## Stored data
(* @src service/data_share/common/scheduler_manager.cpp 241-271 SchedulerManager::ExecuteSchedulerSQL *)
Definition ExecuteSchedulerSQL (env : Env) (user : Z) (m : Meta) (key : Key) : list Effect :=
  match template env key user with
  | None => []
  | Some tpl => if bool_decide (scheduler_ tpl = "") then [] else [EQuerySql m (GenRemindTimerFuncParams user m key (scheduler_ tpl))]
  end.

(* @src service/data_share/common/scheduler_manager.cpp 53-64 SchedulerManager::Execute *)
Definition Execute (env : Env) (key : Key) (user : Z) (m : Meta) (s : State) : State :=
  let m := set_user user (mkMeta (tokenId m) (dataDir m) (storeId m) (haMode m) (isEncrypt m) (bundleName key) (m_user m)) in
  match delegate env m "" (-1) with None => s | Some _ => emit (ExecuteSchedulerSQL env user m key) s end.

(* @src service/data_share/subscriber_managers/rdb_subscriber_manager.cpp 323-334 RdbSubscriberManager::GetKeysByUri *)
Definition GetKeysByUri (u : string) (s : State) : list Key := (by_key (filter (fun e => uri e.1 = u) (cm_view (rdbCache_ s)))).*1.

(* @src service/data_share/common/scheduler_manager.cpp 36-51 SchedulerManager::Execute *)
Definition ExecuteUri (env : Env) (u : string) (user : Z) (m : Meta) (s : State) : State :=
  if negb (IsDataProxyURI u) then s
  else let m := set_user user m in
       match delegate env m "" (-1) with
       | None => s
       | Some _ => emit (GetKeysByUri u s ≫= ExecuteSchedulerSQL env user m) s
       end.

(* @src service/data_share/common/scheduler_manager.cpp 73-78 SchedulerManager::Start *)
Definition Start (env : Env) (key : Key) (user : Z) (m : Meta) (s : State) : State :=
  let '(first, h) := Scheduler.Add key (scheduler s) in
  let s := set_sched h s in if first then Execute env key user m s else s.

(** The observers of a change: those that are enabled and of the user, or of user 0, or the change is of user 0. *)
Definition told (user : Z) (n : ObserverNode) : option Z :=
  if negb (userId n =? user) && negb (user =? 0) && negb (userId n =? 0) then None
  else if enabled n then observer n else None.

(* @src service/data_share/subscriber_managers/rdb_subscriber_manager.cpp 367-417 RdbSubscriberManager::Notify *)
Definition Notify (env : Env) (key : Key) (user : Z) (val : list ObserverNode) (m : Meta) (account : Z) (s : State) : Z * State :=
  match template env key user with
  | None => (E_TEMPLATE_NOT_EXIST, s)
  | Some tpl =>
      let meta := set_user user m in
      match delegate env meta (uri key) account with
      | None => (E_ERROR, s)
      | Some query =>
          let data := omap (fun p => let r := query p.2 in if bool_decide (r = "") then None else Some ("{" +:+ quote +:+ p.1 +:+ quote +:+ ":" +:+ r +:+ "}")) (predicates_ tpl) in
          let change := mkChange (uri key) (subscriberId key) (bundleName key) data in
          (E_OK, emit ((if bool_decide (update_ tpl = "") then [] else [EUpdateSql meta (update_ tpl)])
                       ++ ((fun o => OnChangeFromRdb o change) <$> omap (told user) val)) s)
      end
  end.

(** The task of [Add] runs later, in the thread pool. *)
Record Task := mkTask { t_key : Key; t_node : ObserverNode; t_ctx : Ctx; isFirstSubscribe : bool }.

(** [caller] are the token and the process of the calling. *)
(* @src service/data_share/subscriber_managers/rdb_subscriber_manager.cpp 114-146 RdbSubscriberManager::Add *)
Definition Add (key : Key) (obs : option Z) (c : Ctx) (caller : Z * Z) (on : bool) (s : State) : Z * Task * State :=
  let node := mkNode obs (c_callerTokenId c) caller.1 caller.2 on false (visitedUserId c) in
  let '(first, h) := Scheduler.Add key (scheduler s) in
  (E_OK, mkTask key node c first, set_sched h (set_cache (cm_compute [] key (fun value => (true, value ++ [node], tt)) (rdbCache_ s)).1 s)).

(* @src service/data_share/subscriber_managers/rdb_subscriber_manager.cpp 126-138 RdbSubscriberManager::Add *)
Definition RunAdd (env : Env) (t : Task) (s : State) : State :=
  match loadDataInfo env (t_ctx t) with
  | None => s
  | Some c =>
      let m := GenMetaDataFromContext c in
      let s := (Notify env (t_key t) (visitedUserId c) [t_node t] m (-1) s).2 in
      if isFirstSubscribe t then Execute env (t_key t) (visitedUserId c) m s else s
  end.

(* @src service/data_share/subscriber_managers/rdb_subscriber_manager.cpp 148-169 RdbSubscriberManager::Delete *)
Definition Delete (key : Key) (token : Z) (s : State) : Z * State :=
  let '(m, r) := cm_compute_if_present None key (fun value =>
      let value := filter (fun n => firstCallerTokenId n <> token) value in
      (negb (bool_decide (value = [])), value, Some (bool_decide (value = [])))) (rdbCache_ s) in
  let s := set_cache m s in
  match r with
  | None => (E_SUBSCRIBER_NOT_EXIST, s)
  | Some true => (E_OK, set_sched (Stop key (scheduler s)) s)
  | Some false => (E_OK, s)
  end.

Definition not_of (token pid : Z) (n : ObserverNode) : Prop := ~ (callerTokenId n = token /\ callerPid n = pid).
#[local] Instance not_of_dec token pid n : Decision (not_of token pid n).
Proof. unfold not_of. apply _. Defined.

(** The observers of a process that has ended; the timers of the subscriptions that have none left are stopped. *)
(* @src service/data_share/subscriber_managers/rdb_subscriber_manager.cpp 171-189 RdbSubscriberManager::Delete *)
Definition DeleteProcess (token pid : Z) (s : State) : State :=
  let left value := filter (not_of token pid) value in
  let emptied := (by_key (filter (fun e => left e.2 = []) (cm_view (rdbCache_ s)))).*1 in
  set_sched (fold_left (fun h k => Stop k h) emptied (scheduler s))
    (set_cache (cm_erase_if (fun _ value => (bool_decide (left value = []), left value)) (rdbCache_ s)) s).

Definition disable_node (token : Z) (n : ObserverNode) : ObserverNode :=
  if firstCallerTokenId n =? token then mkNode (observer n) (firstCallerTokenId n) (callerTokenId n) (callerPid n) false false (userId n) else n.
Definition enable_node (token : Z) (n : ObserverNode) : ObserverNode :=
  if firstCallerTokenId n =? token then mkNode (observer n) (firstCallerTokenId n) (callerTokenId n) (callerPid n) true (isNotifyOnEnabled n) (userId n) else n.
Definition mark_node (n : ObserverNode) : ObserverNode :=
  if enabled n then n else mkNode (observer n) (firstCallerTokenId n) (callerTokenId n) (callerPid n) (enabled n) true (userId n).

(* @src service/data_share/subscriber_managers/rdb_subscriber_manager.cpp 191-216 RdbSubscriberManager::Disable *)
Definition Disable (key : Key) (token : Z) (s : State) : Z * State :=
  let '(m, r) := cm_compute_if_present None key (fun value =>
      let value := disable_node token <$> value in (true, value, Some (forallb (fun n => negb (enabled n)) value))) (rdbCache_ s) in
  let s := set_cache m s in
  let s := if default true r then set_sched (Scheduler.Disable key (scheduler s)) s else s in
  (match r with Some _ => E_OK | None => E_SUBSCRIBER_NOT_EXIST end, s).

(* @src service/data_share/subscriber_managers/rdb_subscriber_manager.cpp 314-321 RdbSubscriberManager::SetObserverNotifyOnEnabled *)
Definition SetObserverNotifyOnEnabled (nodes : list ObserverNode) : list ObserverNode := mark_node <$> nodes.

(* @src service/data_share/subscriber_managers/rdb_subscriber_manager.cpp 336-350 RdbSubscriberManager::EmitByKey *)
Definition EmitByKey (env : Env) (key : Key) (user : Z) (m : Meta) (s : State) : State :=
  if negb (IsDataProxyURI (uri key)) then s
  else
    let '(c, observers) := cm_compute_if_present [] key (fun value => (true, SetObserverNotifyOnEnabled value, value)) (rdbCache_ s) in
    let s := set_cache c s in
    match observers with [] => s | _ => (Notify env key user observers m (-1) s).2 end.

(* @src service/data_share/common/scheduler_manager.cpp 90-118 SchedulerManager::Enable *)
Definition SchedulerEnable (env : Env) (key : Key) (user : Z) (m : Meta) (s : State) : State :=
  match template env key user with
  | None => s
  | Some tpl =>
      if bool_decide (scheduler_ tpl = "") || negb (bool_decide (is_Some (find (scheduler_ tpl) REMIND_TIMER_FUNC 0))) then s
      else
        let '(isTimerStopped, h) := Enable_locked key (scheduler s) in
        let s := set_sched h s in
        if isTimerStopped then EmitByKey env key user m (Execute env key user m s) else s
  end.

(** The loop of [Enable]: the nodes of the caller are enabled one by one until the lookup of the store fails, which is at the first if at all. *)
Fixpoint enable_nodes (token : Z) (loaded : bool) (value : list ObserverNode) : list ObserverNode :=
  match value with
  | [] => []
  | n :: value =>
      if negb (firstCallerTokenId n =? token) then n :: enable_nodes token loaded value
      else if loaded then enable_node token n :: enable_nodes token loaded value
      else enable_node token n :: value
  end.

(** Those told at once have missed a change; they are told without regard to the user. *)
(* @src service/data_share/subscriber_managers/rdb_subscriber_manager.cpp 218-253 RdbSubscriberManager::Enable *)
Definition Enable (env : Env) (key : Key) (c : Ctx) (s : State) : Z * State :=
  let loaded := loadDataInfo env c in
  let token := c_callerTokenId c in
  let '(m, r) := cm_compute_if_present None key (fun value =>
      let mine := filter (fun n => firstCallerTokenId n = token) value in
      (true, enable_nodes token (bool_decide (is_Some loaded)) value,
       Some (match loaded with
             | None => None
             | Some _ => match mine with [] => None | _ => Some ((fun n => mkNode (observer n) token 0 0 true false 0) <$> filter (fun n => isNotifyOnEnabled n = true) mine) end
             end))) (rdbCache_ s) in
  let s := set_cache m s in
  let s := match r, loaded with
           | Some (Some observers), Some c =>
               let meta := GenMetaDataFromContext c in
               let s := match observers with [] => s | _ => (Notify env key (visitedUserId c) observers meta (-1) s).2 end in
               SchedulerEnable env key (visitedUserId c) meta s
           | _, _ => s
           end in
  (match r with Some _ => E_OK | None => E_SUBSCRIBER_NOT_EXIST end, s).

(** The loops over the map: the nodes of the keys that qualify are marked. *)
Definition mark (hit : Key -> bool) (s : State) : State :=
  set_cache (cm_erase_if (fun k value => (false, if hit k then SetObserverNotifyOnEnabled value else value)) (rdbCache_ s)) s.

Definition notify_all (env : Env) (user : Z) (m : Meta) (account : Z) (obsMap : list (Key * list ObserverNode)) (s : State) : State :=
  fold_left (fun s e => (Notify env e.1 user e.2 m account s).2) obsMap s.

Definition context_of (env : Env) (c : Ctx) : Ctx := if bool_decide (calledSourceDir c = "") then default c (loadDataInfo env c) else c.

## TASK
Please copy the lines above from the line with "let data := omap" up to and including the line with "(** The task", exactly as written and with nothing else.

## ANSWER SPACE
          let data := omap (fun p => let r := query p.2 in if bool_decide (r = "") then None else Some ("{" +:+ quote +:+ p.1 +:+ quote +:+ ":" +:+ r +:+ "}")) (predicates_ tpl) in
          let change := mkChange (uri key) (subscriberId key) (bundleName key) data in
          (E_OK, emit ((if bool_decide (update_ tpl = "") then [] else [EUpdateSql meta (update_ tpl)])
                       ++ ((fun o => OnChangeFromRdb o change) <$> omap (told user) val)) s)
      end
  end.

(** The task of [Add] runs later, in the thread pool. *)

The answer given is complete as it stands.